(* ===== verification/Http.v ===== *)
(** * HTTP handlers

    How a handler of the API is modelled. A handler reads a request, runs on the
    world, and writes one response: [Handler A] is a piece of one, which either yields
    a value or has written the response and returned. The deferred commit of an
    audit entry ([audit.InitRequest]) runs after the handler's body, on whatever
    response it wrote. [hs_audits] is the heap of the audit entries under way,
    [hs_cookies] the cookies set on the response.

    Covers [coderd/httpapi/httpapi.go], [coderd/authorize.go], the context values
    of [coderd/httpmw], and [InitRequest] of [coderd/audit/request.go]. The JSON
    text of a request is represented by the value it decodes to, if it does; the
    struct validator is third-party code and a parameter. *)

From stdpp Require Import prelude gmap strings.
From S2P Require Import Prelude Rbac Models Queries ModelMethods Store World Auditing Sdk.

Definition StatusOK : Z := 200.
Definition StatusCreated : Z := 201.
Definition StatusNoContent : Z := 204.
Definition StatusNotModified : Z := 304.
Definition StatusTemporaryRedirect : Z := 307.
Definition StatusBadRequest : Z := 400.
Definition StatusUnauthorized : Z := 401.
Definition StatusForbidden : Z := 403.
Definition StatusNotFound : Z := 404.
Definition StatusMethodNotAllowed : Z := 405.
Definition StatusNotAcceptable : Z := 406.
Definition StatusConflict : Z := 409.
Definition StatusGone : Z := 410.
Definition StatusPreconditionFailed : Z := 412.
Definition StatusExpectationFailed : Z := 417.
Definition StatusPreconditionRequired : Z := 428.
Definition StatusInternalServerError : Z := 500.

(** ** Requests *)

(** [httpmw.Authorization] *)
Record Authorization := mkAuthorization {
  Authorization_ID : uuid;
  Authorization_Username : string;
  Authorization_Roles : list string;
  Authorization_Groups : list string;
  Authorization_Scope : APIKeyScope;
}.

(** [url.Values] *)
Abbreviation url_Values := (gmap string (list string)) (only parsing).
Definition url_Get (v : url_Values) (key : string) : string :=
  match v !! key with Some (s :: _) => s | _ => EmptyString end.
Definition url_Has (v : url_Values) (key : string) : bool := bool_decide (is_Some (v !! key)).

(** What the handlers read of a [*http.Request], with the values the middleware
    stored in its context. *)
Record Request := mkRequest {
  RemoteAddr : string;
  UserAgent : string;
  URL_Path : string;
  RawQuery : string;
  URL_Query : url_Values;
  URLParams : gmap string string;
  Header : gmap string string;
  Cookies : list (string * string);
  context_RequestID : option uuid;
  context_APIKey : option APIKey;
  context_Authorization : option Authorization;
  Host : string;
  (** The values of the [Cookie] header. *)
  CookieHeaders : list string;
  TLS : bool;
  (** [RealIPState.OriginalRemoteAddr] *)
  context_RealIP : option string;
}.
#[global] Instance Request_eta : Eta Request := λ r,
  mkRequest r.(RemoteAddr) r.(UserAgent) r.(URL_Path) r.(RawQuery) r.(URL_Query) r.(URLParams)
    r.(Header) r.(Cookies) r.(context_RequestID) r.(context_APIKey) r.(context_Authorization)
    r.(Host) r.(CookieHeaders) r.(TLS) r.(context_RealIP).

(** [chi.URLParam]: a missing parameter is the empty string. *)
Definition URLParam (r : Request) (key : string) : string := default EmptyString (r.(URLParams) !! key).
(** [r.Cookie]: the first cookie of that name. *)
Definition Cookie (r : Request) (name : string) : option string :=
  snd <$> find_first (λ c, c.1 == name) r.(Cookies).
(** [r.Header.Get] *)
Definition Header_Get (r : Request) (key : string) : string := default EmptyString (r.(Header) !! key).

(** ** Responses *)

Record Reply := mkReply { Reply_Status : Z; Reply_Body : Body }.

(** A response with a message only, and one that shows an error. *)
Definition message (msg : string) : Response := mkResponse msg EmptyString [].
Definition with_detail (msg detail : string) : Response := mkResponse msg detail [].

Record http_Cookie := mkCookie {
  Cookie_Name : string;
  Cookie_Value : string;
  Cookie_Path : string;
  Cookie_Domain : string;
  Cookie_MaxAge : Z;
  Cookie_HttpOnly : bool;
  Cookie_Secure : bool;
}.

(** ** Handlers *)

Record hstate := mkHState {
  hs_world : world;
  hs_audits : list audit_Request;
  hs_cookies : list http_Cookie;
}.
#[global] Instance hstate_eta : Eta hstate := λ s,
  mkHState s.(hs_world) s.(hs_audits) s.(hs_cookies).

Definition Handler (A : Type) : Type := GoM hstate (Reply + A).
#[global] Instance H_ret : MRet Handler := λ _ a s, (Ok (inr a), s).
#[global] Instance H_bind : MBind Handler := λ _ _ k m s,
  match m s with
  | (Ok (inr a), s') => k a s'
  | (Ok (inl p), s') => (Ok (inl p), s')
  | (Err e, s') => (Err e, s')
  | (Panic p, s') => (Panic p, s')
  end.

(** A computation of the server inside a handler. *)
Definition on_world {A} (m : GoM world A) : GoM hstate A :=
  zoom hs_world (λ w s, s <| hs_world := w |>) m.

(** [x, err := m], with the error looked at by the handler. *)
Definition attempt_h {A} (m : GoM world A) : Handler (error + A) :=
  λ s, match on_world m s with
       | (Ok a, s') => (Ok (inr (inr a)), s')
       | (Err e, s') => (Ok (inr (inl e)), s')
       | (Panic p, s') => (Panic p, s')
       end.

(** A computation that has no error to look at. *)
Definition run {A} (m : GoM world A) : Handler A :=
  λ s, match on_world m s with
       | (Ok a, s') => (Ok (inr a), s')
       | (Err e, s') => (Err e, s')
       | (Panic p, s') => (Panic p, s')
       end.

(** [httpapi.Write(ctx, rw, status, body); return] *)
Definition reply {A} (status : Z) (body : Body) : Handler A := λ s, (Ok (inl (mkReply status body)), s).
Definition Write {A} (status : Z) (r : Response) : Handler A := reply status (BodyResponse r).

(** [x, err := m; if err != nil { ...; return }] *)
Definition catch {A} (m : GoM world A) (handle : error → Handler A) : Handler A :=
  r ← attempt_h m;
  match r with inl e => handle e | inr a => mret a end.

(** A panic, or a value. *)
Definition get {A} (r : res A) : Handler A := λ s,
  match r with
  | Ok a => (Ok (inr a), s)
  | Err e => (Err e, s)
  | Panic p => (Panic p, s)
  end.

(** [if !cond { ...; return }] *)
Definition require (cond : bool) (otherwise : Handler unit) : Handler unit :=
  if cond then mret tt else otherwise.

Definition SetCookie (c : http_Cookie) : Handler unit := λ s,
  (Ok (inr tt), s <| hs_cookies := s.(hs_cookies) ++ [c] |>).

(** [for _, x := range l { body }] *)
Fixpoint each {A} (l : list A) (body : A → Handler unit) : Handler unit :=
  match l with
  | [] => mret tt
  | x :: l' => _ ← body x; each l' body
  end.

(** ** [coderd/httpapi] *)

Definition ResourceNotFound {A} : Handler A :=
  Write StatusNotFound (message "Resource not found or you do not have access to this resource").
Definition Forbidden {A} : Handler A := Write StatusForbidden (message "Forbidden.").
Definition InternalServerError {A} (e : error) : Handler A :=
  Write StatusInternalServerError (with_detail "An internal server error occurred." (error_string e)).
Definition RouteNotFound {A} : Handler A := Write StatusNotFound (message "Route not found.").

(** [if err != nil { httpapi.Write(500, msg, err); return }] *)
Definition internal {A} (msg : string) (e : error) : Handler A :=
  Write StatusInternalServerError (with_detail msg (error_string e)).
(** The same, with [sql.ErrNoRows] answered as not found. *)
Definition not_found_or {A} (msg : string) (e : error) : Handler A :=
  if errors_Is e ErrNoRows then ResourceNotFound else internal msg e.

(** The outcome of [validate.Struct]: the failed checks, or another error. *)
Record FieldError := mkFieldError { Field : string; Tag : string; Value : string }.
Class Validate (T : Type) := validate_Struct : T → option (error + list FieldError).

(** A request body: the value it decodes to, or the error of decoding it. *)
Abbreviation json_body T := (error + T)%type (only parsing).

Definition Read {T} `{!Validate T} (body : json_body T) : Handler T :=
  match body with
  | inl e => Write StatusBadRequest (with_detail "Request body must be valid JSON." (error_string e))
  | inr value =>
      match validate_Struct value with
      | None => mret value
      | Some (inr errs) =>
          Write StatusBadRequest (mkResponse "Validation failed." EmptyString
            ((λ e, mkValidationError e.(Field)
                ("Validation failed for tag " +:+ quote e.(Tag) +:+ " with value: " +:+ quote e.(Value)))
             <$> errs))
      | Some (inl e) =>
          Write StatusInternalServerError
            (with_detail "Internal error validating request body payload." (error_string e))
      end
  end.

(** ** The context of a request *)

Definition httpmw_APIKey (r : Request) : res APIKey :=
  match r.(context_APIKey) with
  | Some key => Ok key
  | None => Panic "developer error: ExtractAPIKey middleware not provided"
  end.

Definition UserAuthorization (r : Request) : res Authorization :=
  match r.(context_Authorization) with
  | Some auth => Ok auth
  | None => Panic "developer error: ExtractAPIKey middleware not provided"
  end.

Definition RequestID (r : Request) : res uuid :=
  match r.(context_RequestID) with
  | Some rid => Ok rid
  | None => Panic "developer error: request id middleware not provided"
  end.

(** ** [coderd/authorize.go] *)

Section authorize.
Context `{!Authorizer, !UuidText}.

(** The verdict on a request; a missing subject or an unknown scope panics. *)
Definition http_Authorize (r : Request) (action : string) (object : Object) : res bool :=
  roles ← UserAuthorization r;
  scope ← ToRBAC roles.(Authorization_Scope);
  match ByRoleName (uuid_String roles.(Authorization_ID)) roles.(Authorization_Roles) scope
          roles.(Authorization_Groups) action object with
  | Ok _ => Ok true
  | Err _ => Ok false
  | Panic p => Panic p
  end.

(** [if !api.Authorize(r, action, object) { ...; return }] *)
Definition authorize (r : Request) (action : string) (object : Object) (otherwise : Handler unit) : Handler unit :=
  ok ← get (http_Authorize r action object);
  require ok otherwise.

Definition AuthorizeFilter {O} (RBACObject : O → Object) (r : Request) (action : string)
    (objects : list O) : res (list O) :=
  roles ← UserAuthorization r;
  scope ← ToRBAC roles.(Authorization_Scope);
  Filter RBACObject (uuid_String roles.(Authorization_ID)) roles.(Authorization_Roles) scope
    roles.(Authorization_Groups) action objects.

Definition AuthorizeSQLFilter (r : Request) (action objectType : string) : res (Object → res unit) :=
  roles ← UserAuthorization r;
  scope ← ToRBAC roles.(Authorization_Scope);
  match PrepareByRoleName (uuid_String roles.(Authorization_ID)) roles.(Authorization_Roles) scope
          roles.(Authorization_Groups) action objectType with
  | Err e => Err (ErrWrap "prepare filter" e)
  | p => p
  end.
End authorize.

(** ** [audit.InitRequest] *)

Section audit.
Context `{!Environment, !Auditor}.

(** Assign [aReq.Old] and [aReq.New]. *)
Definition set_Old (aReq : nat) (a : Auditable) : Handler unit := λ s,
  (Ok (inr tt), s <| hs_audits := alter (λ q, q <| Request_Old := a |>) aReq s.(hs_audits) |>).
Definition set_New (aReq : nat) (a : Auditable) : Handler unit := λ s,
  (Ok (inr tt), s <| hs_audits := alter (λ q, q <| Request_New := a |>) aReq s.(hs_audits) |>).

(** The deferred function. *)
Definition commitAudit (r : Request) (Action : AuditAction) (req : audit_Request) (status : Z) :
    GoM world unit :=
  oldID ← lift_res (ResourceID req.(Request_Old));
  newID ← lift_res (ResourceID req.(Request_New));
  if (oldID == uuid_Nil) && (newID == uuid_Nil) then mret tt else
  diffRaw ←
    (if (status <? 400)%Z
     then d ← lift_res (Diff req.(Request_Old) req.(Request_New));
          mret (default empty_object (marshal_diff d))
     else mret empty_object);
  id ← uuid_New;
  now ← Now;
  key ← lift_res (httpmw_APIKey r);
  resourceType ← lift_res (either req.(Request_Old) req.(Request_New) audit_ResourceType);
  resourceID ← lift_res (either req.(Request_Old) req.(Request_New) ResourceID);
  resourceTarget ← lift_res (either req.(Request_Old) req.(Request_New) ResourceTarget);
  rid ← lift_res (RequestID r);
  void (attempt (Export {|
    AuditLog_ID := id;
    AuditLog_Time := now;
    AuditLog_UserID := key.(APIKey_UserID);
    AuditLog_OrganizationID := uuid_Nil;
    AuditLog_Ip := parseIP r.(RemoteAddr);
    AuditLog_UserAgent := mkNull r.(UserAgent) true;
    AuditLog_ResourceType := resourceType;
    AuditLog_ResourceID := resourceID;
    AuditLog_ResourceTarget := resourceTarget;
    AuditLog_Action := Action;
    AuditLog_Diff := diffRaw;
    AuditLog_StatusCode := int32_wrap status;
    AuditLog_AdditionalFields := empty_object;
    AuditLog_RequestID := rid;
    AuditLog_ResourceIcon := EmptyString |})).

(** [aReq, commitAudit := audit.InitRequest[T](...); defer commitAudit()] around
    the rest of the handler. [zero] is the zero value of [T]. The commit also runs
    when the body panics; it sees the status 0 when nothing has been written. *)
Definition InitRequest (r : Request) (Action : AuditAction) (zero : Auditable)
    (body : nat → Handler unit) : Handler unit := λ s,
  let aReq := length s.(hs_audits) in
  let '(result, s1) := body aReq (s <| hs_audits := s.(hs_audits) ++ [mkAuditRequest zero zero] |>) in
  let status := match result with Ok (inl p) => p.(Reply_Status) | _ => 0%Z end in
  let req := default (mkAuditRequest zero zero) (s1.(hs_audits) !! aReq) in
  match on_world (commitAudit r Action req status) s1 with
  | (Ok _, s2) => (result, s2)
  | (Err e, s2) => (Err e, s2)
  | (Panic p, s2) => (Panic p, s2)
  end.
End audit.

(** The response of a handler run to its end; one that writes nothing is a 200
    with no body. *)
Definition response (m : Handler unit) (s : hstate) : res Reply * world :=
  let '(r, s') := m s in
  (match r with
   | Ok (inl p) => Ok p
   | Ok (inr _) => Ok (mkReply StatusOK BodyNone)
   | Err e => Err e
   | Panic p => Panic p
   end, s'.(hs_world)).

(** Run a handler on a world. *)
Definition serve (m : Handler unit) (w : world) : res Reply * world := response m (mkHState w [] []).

============

— YOUR TASK —
Only the lines above that hold "Abbreviation" are wanted. Show every one of them.

— WRITTEN REPLY —
Abbreviation url_Values := (gmap string (list string)) (only parsing).
Abbreviation json_body T := (error + T)%type (only parsing).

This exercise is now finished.